14/マヌケな2人
サシャは男に進められた道から無事に国を出た。
馬でひたすら魔族領側へ走り続けるが、途中から国防隊に追われ始める。
「待ちなさーい!!!!」
「あいつらしつこいわね! もう少しで辺境だってのに」
サシャは国賊として追われていた。
後方を見ると、横に広がる土煙が国防隊の多さを実感させる。
「ん? 何あれ?」
サシャの前方から、魔族領からも横広がりの土煙から逃げる影が1人いた。
「糞親父め!!」
「金返しやがれ!!!!」
大勢の借金取りに追われるアルクだった。
馬がどんどん近づくとアルクとサシャは示し合わせた様に横に抜け、馬を横並びにして走らせる。
「なにしてんの!?」
「サシャ!? お前こそ何でここにって、何で追われてんの!?」
2人を追う者もまた横並びになった。
国防隊はいかにもならず者な風貌をする借金取りに警戒しつつ話かけた。
「あ、どうも」
「あ、いえいえ、こちらこそ」
2人のトップが気の合いそうな会話をするなか、サシャとアルクも情報交換をしていた。
「私は貴族殴って追われてる所!」
「俺は親父の借金50億を取り立てられてる所だ!」
「ひっどいわね!」
「お前も大概ひどいな!」
2人は目を合わせニヤリと笑う。
「パーティー再結成しましょう!」
「ああ! 今度は臨時じゃない奴をな!」
短い間のパーティー解散だった。
捨てられた奴隷少女とファザコン魔族のパーティーの解散。
しかし3日もせずに、国賊として国に追われる少女と裏社会を敵に回した魔族は新しくパーティーを組んだ。
「どこ行こうか! リーダー!!」
アルクは考える。
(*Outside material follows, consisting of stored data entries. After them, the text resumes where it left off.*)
(** * SynthSR.brain_generator: the BrainGenerator orchestration class

    A shallow embedding of [SynthSR/brain_generator.py].  The class wraps
    three collaborators (the lab2im utilities, the Keras label-to-image
    model and the model-input generator); they are an interface here, and
    the code of the class is written over that interface.

    Python exceptions are an error monad, numpy arrays are a shape with a
    row-major buffer, the generator object of [_build_brain_generator]
    is an explicit state, and the mutable object [self] is passed and
    returned. *)

From Stdlib Require Import String ZArith Bool Lia Arith PeanoNat List Sorted.
Import ListNotations.
Local Open Scope string_scope.
Local Open Scope list_scope.
Local Open Scope nat_scope.

(* ------------------------------------------------------------------ *)
(** ** Exceptions *)

Inductive exn : Type :=
| AssertionError (msg : string)
| StopIteration
| RuntimeError (msg : string)
| IndexError
| ValueError (msg : string)
| TypeError (msg : string)
| External (what : string).   (* raised inside a collaborator *)

Inductive result (A : Type) : Type :=
| Ok (a : A)
| Raise (e : exn).
Arguments Ok {A} a.
Arguments Raise {A} e.

Definition bind {A B} (r : result A) (k : A -> result B) : result B :=
  match r with
  | Ok a => k a
  | Raise e => Raise e
  end.

Notation "x <- c ;; k" := (bind c (fun x => k))
  (at level 61, c at next level, right associativity).
Notation "c ;;; k" := (bind c (fun _ => k))
  (at level 61, right associativity).

(** [assert cond, msg] *)
Definition assert (cond : bool) (msg : string) : result unit :=
  if cond then Ok tt else Raise (AssertionError msg).

Definition is_ok {A} (r : result A) : bool :=
  match r with Ok _ => true | Raise _ => false end.

(* ------------------------------------------------------------------ *)
(** ** numpy arrays *)

(** The dtypes that are kept apart.  [dt_wide] stands for the 64-bit
    integers and the floats; the integer dtypes of 8, 16 and 32 bits are
    narrow: a sum can leave their range. *)
Inductive int_width : Type := W8 | W16 | W32.

Inductive np_dtype : Type :=
| dt_wide
| dt_narrow (signed : bool) (width : int_width).

Definition bits (w : int_width) : Z :=
  match w with W8 => 8 | W16 => 16 | W32 => 32 end%Z.

Record ndarray (A : Type) : Type := mk_array {
  shape : list nat;
  data : list A;         (* row-major (C order) buffer *)
  dtype : np_dtype
}.
Arguments mk_array {A} shape data dtype.
Arguments shape {A} n.
Arguments data {A} n.
Arguments dtype {A} n.

(** An array of the default dtype ([np.array] of Python numbers,
    [np.arange], [np.zeros]). *)
Definition mk_ndarray {A} (shape : list nat) (data : list A) : ndarray A :=
  mk_array shape data dt_wide.
Arguments mk_ndarray {A} shape data /.

(** The value that an integer takes when stored in a dtype: narrow
    dtypes wrap around.  A 64-bit value is left as it is: an array
    cannot hold the 2^63 entries that would take a class index there. *)
Definition wrap (d : np_dtype) (z : Z) : Z :=
  match d with
  | dt_wide => z
  | dt_narrow false w => z mod 2 ^ bits w
  | dt_narrow true w => (z + 2 ^ (bits w - 1)) mod 2 ^ bits w - 2 ^ (bits w - 1)
  end%Z.

(** [x + k] for a NumPy integer scalar [x] of dtype [d] and a Python
    int [k].  NumPy 2 (NEP 50) keeps the dtype of the scalar, so that
    the sum wraps; earlier versions promote the scalar to the default
    64-bit integer first. *)
Definition scalar_plus_int (numpy_2 : bool) (d : np_dtype) (x k : Z) : Z :=
  if numpy_2 then wrap d (x + k)%Z else (x + k)%Z.

(** [np.result_type] of two of these dtypes. *)
Definition next_width (w : int_width) : option int_width :=
  match w with W8 => Some W16 | W16 => Some W32 | W32 => None end.

Definition wider (w1 w2 : int_width) : int_width :=
  if (bits w1 <? bits w2)%Z then w2 else w1.

Definition promote (d1 d2 : np_dtype) : np_dtype :=
  match d1, d2 with
  | dt_wide, _ | _, dt_wide => dt_wide
  | dt_narrow s1 w1, dt_narrow s2 w2 =>
      if Bool.eqb s1 s2 then dt_narrow s1 (wider w1 w2)
      else
        let (ws, wu) := if s1 then (w1, w2) else (w2, w1) in
        if (bits wu <? bits ws)%Z then dt_narrow true ws
        else match next_width wu with
             | Some w => dt_narrow true w
             | None => dt_wide
             end
  end.

Definition prod_shape (s : list nat) : nat := fold_right Nat.mul 1 s.

(** An array whose buffer has as many elements as its shape says. *)
Definition well_formed {A} (a : ndarray A) : Prop :=
  length (data a) = prod_shape (shape a).

Definition shape_eqb (s t : list nat) : bool :=
  if list_eq_dec Nat.eq_dec s t then true else false.

(** [a[i]] for a non-negative [i]: the [i]-th sub-array along axis 0. *)
Definition getitem {A} (a : ndarray A) (i : nat) : result (ndarray A) :=
  match shape a with
  | [] => Raise IndexError
  | d :: s =>
      if i <? d
      then Ok (mk_array s (firstn (prod_shape s) (skipn (i * prod_shape s) (data a)))
                 (dtype a))
      else Raise IndexError
  end.

(** [np.stack(l, axis=0)] *)
Definition np_stack {A} (l : list (ndarray A)) : result (ndarray A) :=
  match l with
  | [] => Raise (ValueError "need at least one array to stack")
  | a :: _ =>
      if forallb (fun b => shape_eqb (shape b) (shape a)) l
      then Ok (mk_array (length l :: shape a) (concat (map data l))
                 (fold_right promote (dtype a) (map dtype l)))
      else Raise (ValueError "all input arrays must have the same shape")
  end.

(** [np.arange(n)] *)
Definition np_arange (n : Z) : ndarray Z :=
  mk_ndarray [Z.to_nat n] (map Z.of_nat (seq 0 (Z.to_nat n))).

(** [np.unique(a)]: the sorted distinct values of the flattened array. *)
Fixpoint insert_unique (x : Z) (l : list Z) : list Z :=
  match l with
  | [] => [x]
  | y :: l' =>
      if (x <? y)%Z then x :: l
      else if (x =? y)%Z then l
      else y :: insert_unique x l'
  end.

Definition sorted_unique (l : list Z) : list Z := fold_right insert_unique [] l.

Definition np_unique (a : ndarray Z) : ndarray Z :=
  let u := sorted_unique (data a) in mk_array [length u] u (dtype a).

(** [np.max(a)]; a zero-size array has no maximum. *)
Definition np_max (a : ndarray Z) : result Z :=
  match data a with
  | [] => Raise (ValueError "zero-size array to reduction operation maximum which has no identity")
  | x :: l => Ok (fold_left Z.max l x)
  end.

Definition list_Z_eqb (l m : list Z) : bool :=
  if list_eq_dec Z.eq_dec l m then true else false.

(** [np.array_equal(a, b)] *)
Definition np_array_equal (a b : ndarray Z) : bool :=
  shape_eqb (shape a) (shape b) && list_Z_eqb (data a) (data b).

(** [a.shape[0]] *)
Definition shape0 {A} (a : ndarray A) : result nat :=
  match shape a with
  | [] => Raise IndexError
  | d :: _ => Ok d
  end.

(** [len(a)] of an array; a 0-d array is unsized. *)
Definition len_ndarray {A} (a : ndarray A) : result nat :=
  match shape a with
  | [] => Raise (TypeError "len() of unsized object")
  | d :: _ => Ok d
  end.

(* ------------------------------------------------------------------ *)
(** ** Values handled by the class *)

(** A configuration value given either directly or as the path of a
    saved numpy array. *)
Inductive or_path (A : Type) : Type :=
| Path (p : string)
| Value (v : A).
Arguments Path {A} p.
Arguments Value {A} v.

(** State of a Python generator object between two [next] calls.  A
    generator that raised is finished for good. *)
Inductive gen_state : Type :=
| Suspended      (* created, or waiting at a [yield] *)
| Finished.

(** The Python object types the class only stores and forwards. *)
Class PyTypes : Type := {
  scalar : Type;            (* floating-point voxel intensity *)
  param : Type;             (* a configuration value: None, bool, number, sequence or array *)
  affine : Type;            (* 4x4 voxel-to-world matrix *)
  header : Type;            (* volume file header *)
  keras_model : Type;       (* the compiled label-to-image graph *)
  inputs_generator : Type;  (* iterator returned by build_model_inputs *)
  model_inputs : Type       (* one bundle of sampled model inputs *)
}.

Section Interface.
Context {T : PyTypes}.

(** What [utils.get_volume_info] returns. *)
Record volume_info : Type := {
  vi_shape : list nat;
  vi_aff : affine;
  vi_n_dims : nat;
  vi_n_channels : nat;
  vi_header : header;
  vi_res : param
}.

(** Keyword arguments of [labels_to_image_model]. *)
Record l2i_kwargs : Type := {
  l2i_labels_shape : list nat;
  l2i_input_channels : list param;
  l2i_output_channel : list param;
  l2i_generation_labels : ndarray Z;
  l2i_n_neutral_labels : Z;
  l2i_atlas_res : param;
  l2i_target_res : param;
  l2i_output_shape : param;
  l2i_output_div_by_n : param;
  l2i_padding_margin : param;
  l2i_flipping : param;
  l2i_aff : affine;
  l2i_scaling_bounds : param;
  l2i_rotation_bounds : param;
  l2i_shearing_bounds : param;
  l2i_translation_bounds : param;
  l2i_nonlin_std : param;
  l2i_nonlin_shape_factor : param;
  l2i_simulate_registration_error : param;
  l2i_data_res : param;
  l2i_thickness : param;
  l2i_downsample : param;
  l2i_build_reliability_maps : param;
  l2i_blur_range : param;
  l2i_bias_field_std : param;
  l2i_bias_shape_factor : param
}.

(** Keyword arguments of [build_model_inputs]. *)
Record bmi_kwargs : Type := {
  bmi_path_label_maps : list string;
  bmi_n_labels : nat;
  bmi_prior_means : param;
  bmi_prior_stds : param;
  bmi_prior_distributions : param;
  bmi_path_images : option (list string);
  bmi_batchsize : Z;
  bmi_n_channels : nat;
  bmi_generation_classes : ndarray Z
}.

(** The imported functions: [ext.lab2im.utils], [ext.lab2im.edit_volumes],
    [.labels_to_image_model], [.model_inputs], and the Keras model API. *)
Class Collaborators : Type := {
  world : Type;                                            (* state of the random sources *)
  numpy_2 : bool;                                          (* the NumPy in use is 2.0 or later *)
  np_eye4 : affine;                                        (* np.eye(4) *)
  np_load : string -> result (ndarray Z);                  (* np.load of an integer array *)
  np_load_param : string -> result param;                  (* np.load of any other array *)
  list_images_in_folder : string -> result (list string);
  get_volume_info : string -> affine -> result volume_info;
  get_list_labels : string -> result (ndarray Z);          (* first component of the pair *)
  reformat_to_list : param -> result (list param);
  labels_to_image_model : l2i_kwargs -> result keras_model;
  model_outputs : keras_model -> list (list (option nat)); (* symbolic shape of each output tensor *)
  build_model_inputs : bmi_kwargs -> result inputs_generator;
  next_model_inputs :
    inputs_generator -> world -> result model_inputs * inputs_generator * world;
  predict :
    keras_model -> model_inputs -> world -> result (ndarray scalar * ndarray scalar) * world;
  align_volume_to_ref :
    ndarray scalar -> affine -> affine -> nat -> result (ndarray scalar)
}.

End Interface.

(* ------------------------------------------------------------------ *)
(** ** Arguments of the constructor

    The keyword defaults of the signature are filled in by the caller;
    the three arguments whose [None] the body tests are options. *)

Module Args.
Section Args.
Context {T : PyTypes}.

Record t : Type := {
  labels_dir : string;
  prior_means : or_path param;
  prior_stds : or_path param;
  prior_distributions : param;
  generation_labels : option (or_path (ndarray Z));
  images_dir : option string;
  n_neutral_labels : option Z;
  padding_margin : or_path param;
  batchsize : Z;
  input_channels : param;
  output_channel : param;
  target_res : or_path param;
  output_shape : or_path param;
  output_div_by_n : param;
  generation_classes : option (or_path (ndarray Z));
  flipping : param;
  scaling_bounds : or_path param;
  rotation_bounds : or_path param;
  shearing_bounds : or_path param;
  translation_bounds : or_path param;
  nonlin_std : param;
  nonlin_shape_factor : param;
  simulate_registration_error : param;
  data_res : or_path param;
  thickness : or_path param;
  downsample : param;
  blur_range : param;
  build_reliability_maps : param;
  bias_field_std : param;
  bias_shape_factor : param
}.

(** The same call with other [generation_classes], [n_neutral_labels]
    and [images_dir] arguments. *)
Definition override (classes : option (or_path (ndarray Z))) (neutral : option Z)
    (images : option string) (a : t) : t := {|
  labels_dir := labels_dir a;
  prior_means := prior_means a;
  prior_stds := prior_stds a;
  prior_distributions := prior_distributions a;
  generation_labels := generation_labels a;
  images_dir := images;
  n_neutral_labels := neutral;
  padding_margin := padding_margin a;
  batchsize := batchsize a;
  input_channels := input_channels a;
  output_channel := output_channel a;
  target_res := target_res a;
  output_shape := output_shape a;
  output_div_by_n := output_div_by_n a;
  generation_classes := classes;
  flipping := flipping a;
  scaling_bounds := scaling_bounds a;
  rotation_bounds := rotation_bounds a;
  shearing_bounds := shearing_bounds a;
  translation_bounds := translation_bounds a;
  nonlin_std := nonlin_std a;
  nonlin_shape_factor := nonlin_shape_factor a;
  simulate_registration_error := simulate_registration_error a;
  data_res := data_res a;
  thickness := thickness a;
  downsample := downsample a;
  blur_range := blur_range a;
  build_reliability_maps := build_reliability_maps a;
  bias_field_std := bias_field_std a;
  bias_shape_factor := bias_shape_factor a
|}.

End Args.
End Args.

(* ------------------------------------------------------------------ *)
(** ** The class *)

Section BrainGenerator.
Context {T : PyTypes} {C : Collaborators}.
借金取りから逃げるために人間領に向かったが、サシャが人間領側で追われる身ならもう意味はない。
ならば。
「魔族の街を巡りたいな! 殴りたい奴がいるんだ!」
「良いわね! 案内してよ!」
そんな2人の後方では、魔族の悪と人間の正義が牽制しあっていた。
お互いの立場を察しながらのメンチの切り合い。
そして気づけば前を走るアルクとサシャの姿を見失っていた。
「「やっべ」」
国防隊のトップは後ろからの視線に泣きそうになりながら言った。
「リーダーと呼ばれた奴は一体何者だ?」
借金取りのトップは後ろからの視線に吐きそうになりながら言った。
「......情報共有しないか?」
人の国に仇なす人間と裏の魔族に喧嘩を売った魔族のコンビ。
それから少し後。
たまたま居合わせた気の合う権限者により2人は表では国際犯罪者として、裏では組織の顔喧嘩吹っ掛けたヤバい奴として名を上げる。
魔族領のとある街。
アルクの宝石を売っ払い、2人はレストランでご馳走を食べていた。
「追ってこないわね、撒けたのかしら。モグムグモグムグ」
「かもな。人間はこっち側あんま来ないし、魔族は裏の奴らだ表で襲っては来ないだろ。顔を隠してここも早めに移動しようモグモグモグモグ」
談笑する2人。
この後国際犯罪者と呼ばれレストランを追い出され、顔が周知されてしばらく野宿でひもじい思いをする事をまだ知らない。